**Activity:**
Within the records below is a range that opens at the line with "Regression.r_final_legit_on_time (Regression.i_results rr)" and closes at the line with "Regression.r_final_counterfeit_total (Regression.i_results rr)". Return that range word for word, both ends included, and only that range.

--- --- ---

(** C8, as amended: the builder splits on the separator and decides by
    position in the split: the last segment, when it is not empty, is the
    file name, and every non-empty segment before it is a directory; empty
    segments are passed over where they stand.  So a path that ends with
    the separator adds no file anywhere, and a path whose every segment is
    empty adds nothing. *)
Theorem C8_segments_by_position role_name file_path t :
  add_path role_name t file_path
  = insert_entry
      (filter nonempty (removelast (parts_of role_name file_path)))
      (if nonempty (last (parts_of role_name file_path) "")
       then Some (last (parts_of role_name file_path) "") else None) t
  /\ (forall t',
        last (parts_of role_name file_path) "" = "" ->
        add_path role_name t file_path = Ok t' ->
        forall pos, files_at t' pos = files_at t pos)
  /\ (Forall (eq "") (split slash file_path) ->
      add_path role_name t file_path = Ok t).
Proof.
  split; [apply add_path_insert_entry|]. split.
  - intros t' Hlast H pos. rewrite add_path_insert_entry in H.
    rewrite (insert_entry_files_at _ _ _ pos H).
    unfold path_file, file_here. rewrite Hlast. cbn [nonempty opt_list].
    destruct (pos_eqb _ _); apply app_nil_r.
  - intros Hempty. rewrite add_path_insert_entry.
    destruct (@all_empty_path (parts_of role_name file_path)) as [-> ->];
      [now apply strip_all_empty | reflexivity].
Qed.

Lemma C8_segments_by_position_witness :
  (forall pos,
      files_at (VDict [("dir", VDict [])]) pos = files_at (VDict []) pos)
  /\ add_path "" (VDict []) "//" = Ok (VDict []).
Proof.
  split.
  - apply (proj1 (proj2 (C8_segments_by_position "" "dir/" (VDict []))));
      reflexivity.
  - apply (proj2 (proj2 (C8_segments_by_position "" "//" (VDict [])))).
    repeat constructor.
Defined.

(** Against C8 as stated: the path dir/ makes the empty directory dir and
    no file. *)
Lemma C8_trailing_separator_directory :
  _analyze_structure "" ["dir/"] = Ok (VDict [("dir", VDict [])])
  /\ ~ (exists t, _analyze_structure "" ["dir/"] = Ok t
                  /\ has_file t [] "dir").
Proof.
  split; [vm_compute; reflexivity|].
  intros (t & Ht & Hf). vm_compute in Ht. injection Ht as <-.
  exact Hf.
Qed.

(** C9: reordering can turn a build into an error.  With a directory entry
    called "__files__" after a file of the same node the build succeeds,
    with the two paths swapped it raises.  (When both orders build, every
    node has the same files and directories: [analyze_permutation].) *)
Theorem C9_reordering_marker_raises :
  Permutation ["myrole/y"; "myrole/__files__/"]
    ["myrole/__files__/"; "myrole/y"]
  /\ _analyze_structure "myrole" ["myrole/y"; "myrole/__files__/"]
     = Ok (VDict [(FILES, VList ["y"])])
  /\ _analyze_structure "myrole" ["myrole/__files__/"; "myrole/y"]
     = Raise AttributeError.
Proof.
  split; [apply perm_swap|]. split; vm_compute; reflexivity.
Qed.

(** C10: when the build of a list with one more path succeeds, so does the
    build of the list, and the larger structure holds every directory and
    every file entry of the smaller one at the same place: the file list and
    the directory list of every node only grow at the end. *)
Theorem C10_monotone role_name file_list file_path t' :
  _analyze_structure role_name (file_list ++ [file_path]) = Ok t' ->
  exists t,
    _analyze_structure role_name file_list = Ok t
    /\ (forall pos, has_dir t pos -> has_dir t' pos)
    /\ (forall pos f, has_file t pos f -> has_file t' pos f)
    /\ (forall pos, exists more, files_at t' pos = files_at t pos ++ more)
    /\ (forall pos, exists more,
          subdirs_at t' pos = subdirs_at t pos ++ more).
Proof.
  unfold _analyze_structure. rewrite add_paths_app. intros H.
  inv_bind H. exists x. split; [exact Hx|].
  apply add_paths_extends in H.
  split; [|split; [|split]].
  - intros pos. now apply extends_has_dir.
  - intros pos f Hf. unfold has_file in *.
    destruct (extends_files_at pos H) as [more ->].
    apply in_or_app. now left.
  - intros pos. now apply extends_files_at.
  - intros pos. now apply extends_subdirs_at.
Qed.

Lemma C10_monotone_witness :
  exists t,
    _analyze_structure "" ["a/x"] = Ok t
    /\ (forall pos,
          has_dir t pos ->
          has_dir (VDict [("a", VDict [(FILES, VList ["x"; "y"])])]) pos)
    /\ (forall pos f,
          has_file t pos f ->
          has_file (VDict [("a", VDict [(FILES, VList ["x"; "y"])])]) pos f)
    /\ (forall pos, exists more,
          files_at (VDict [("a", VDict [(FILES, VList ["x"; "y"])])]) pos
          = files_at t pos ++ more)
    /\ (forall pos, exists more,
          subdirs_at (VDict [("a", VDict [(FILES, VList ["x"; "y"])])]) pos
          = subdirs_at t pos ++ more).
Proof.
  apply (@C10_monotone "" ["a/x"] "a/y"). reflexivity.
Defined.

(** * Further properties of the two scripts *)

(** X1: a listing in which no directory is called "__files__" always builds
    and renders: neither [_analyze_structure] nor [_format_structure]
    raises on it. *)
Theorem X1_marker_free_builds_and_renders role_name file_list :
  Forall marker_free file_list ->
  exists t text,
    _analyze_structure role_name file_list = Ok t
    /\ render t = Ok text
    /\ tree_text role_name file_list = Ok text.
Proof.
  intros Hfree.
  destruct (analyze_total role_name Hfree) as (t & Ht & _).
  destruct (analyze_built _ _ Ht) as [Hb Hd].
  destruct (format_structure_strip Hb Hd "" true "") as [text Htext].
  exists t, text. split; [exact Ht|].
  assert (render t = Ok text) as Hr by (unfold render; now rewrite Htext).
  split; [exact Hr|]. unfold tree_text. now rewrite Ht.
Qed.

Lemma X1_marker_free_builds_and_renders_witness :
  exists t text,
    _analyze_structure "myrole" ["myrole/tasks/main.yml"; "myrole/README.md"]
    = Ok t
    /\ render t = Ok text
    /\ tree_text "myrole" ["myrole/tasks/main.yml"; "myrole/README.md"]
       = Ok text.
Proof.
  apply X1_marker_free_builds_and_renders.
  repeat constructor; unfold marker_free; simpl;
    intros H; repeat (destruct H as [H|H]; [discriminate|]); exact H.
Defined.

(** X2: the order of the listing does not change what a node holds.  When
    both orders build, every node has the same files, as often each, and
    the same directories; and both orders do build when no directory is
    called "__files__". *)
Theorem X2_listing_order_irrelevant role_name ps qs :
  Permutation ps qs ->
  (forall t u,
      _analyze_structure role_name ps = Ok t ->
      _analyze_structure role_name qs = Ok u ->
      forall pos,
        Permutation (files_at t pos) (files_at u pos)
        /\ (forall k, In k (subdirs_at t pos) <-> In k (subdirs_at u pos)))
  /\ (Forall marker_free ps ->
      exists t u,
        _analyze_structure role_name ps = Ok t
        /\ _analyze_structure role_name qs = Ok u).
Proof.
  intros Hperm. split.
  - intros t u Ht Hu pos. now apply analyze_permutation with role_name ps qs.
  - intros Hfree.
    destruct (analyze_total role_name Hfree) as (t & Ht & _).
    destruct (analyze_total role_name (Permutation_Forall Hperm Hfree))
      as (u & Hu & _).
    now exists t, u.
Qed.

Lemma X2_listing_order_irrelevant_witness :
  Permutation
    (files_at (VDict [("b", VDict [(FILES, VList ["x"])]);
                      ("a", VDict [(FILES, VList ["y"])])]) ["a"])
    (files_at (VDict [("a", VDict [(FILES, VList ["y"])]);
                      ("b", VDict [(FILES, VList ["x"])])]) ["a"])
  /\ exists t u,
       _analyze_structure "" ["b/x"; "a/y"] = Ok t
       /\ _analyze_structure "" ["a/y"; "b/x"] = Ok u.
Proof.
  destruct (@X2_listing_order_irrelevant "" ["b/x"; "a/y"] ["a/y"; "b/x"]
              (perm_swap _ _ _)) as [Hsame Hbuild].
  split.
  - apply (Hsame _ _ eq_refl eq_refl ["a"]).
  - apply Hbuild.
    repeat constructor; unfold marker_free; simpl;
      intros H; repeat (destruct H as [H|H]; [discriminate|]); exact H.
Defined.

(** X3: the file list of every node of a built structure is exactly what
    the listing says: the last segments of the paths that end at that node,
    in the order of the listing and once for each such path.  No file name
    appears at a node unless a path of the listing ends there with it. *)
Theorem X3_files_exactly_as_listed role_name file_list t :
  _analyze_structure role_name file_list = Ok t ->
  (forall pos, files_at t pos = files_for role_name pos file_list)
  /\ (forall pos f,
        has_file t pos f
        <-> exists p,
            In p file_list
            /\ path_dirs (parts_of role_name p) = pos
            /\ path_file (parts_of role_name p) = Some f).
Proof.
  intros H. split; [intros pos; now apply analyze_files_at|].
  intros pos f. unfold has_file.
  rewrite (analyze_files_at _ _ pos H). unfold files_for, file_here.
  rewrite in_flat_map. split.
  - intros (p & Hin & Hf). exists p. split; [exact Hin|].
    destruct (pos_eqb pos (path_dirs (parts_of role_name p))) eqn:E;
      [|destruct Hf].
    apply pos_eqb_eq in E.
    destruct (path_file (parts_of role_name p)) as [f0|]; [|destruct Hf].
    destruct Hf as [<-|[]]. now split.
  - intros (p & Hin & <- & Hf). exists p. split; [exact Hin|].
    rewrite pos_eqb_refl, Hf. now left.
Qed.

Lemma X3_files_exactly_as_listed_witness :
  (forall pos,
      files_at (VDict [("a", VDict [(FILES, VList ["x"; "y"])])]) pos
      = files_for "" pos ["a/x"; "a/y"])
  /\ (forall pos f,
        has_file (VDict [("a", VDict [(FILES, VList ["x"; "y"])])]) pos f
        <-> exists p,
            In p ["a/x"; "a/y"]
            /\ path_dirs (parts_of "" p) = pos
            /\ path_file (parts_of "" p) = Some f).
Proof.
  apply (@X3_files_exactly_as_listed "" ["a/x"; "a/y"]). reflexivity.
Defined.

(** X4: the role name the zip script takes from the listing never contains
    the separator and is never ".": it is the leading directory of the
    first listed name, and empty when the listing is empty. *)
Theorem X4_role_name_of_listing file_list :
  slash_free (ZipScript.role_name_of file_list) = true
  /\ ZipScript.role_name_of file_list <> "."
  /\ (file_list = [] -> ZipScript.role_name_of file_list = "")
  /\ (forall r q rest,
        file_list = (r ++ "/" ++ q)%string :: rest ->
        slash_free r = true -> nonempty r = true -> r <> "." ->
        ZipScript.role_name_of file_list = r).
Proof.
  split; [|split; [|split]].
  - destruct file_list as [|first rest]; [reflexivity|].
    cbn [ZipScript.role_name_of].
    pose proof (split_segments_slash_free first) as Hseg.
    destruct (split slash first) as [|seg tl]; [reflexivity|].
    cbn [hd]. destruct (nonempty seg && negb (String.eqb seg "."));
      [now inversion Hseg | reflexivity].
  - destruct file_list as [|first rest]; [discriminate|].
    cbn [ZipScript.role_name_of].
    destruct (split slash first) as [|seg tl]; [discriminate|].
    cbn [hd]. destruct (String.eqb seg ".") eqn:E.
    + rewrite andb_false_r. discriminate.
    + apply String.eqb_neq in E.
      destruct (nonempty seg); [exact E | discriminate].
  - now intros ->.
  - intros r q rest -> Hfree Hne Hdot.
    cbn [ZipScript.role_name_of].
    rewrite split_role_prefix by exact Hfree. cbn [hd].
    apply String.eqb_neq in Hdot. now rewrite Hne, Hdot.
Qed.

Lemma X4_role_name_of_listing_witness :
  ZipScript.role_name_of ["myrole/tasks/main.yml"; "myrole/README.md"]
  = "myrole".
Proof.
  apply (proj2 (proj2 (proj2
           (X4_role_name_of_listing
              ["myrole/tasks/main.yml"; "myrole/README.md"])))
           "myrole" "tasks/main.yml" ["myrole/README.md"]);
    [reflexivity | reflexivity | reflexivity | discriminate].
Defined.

--- --- ---

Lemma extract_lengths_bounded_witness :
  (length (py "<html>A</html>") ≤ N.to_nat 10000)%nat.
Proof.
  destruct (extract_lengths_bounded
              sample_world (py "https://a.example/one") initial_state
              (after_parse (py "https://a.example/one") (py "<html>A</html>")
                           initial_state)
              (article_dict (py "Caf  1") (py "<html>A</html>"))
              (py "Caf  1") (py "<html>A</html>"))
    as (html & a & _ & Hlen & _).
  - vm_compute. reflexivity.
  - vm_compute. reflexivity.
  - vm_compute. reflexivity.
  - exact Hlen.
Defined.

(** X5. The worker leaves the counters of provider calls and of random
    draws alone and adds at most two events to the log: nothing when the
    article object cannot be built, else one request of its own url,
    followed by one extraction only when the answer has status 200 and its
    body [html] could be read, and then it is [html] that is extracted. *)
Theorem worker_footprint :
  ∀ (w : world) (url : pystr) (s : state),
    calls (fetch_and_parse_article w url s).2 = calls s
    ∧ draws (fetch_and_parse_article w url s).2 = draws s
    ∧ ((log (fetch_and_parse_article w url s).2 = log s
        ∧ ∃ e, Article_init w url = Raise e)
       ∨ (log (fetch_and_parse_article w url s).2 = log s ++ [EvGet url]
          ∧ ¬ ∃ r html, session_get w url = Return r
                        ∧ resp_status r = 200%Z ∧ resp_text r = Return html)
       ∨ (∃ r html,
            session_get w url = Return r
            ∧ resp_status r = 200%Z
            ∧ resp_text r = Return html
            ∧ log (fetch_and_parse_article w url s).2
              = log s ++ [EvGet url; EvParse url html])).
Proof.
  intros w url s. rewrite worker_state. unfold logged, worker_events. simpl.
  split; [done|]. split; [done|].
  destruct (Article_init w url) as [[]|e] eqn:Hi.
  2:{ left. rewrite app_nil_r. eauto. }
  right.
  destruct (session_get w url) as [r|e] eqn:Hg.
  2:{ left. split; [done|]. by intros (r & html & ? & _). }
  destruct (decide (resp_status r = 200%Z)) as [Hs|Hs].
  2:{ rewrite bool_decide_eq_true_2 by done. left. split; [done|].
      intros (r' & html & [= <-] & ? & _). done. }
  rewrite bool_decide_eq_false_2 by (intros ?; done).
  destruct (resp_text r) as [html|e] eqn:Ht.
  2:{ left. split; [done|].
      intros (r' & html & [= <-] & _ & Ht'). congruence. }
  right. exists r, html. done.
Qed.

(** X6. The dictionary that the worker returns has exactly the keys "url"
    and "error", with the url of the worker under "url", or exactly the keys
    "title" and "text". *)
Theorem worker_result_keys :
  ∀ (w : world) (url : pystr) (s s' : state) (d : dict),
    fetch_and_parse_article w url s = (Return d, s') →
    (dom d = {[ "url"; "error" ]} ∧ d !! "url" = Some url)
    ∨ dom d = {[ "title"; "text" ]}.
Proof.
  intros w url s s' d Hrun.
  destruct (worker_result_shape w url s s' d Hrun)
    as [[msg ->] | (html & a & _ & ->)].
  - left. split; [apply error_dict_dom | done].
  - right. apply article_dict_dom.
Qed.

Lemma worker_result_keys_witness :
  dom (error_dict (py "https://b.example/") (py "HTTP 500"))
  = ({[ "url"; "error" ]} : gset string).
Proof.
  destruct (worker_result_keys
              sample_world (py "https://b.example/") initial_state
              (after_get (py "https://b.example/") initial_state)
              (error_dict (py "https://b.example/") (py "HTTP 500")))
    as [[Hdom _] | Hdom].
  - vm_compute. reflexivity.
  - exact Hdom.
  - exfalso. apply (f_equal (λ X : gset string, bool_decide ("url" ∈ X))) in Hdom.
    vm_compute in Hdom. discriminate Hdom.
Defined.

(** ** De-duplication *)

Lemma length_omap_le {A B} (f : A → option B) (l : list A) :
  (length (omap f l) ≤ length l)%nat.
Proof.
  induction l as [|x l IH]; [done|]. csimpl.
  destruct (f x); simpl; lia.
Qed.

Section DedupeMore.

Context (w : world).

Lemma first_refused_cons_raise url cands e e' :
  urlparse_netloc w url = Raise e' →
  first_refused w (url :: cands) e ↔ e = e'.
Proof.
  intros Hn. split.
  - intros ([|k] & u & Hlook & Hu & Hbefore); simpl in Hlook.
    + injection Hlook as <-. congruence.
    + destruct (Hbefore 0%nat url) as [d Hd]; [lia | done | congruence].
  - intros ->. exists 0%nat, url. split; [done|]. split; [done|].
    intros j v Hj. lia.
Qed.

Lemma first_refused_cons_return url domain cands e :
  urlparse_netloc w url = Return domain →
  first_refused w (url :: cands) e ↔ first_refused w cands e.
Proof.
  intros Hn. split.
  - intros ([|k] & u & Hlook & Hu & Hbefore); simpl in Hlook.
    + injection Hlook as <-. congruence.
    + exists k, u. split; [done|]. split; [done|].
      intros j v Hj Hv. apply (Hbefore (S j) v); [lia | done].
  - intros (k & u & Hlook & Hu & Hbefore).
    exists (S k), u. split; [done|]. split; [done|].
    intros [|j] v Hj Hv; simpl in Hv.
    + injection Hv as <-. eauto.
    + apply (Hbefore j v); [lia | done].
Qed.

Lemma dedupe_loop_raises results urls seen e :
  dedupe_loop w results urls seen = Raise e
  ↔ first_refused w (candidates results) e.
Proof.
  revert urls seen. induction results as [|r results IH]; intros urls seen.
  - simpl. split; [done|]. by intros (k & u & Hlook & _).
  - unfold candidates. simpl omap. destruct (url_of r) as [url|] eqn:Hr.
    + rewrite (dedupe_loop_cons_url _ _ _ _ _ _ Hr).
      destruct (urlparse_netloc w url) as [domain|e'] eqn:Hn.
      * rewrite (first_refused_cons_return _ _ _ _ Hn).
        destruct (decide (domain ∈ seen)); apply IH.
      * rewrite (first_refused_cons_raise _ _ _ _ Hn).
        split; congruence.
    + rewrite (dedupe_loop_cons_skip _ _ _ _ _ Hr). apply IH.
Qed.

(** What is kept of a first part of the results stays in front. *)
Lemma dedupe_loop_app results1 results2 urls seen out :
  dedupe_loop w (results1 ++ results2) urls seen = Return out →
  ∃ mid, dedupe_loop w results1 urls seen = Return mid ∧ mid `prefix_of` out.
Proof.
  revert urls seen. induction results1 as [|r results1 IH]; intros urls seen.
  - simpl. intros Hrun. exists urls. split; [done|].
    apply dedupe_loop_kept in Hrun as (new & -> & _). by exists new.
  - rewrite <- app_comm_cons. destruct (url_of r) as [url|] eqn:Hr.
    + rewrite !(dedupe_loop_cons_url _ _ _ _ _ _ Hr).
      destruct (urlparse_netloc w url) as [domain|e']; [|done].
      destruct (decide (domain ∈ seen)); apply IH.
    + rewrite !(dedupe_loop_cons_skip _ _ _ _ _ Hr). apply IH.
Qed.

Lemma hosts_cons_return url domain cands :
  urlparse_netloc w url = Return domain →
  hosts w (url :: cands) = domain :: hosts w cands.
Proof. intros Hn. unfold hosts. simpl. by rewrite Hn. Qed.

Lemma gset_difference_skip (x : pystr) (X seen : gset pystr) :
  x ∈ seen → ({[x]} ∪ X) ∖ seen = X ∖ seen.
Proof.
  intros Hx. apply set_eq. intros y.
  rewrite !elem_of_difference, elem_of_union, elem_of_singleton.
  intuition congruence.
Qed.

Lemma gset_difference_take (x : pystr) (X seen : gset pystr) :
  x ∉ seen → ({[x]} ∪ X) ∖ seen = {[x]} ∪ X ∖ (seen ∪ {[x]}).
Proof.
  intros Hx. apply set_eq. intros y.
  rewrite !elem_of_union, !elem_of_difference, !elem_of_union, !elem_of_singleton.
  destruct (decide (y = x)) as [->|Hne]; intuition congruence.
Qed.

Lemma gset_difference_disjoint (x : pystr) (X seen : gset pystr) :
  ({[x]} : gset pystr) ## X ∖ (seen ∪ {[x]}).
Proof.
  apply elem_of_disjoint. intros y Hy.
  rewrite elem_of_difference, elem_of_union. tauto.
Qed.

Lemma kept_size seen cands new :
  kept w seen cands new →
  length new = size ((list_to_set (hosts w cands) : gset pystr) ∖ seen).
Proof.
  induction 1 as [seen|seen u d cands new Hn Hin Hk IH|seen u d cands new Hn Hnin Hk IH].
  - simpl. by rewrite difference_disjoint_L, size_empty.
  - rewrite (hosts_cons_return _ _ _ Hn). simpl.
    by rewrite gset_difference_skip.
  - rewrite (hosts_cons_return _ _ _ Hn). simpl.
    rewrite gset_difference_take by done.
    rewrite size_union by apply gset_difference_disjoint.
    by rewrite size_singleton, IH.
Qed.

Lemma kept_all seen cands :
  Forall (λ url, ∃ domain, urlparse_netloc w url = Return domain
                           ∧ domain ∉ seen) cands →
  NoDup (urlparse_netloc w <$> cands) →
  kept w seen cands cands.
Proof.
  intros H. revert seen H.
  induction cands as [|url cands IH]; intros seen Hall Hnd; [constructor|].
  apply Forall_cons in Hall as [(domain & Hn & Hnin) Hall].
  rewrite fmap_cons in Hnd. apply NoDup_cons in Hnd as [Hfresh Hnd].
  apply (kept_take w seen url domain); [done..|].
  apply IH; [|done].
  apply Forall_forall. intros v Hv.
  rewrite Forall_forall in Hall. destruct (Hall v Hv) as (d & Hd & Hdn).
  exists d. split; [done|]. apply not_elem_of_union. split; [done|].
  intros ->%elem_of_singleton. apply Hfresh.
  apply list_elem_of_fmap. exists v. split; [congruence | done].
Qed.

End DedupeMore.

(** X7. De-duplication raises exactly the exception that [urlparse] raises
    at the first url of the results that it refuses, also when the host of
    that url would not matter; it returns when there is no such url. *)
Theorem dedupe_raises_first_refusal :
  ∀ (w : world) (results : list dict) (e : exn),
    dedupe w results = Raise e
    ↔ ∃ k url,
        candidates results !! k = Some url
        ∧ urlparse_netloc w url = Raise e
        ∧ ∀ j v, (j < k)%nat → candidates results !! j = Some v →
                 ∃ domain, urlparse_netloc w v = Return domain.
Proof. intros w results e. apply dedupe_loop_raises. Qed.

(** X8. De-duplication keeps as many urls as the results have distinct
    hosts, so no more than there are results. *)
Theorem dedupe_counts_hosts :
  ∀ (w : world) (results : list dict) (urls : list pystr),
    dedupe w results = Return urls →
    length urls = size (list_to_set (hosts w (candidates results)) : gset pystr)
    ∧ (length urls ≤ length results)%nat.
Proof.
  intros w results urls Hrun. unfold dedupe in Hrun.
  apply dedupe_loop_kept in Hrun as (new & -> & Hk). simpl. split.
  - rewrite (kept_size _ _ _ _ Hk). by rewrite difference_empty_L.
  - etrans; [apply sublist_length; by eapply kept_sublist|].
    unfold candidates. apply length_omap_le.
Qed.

--- --- ---

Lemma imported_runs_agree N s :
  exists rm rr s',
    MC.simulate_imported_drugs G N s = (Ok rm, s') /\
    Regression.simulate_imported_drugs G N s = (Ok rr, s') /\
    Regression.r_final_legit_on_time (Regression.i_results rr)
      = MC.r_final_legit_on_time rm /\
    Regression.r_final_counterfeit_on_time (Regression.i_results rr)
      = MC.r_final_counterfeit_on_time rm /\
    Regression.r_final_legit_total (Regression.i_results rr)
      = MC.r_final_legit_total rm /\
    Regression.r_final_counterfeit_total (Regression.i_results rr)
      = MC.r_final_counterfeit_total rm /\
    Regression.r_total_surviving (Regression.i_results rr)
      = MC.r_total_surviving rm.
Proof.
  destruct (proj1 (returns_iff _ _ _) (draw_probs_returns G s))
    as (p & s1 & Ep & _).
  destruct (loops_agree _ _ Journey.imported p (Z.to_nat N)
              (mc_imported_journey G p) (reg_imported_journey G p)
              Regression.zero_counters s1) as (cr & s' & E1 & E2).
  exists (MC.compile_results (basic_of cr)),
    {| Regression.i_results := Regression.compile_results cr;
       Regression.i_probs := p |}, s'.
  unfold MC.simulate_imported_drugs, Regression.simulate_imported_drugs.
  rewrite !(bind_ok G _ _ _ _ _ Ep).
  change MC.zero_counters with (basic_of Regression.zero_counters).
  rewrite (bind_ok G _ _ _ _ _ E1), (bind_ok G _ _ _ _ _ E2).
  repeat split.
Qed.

--- --- ---

**Task output:**
    Regression.r_final_legit_on_time (Regression.i_results rr)
      = MC.r_final_legit_on_time rm /\
    Regression.r_final_counterfeit_on_time (Regression.i_results rr)
      = MC.r_final_counterfeit_on_time rm /\
    Regression.r_final_legit_total (Regression.i_results rr)
      = MC.r_final_legit_total rm /\
    Regression.r_final_counterfeit_total (Regression.i_results rr)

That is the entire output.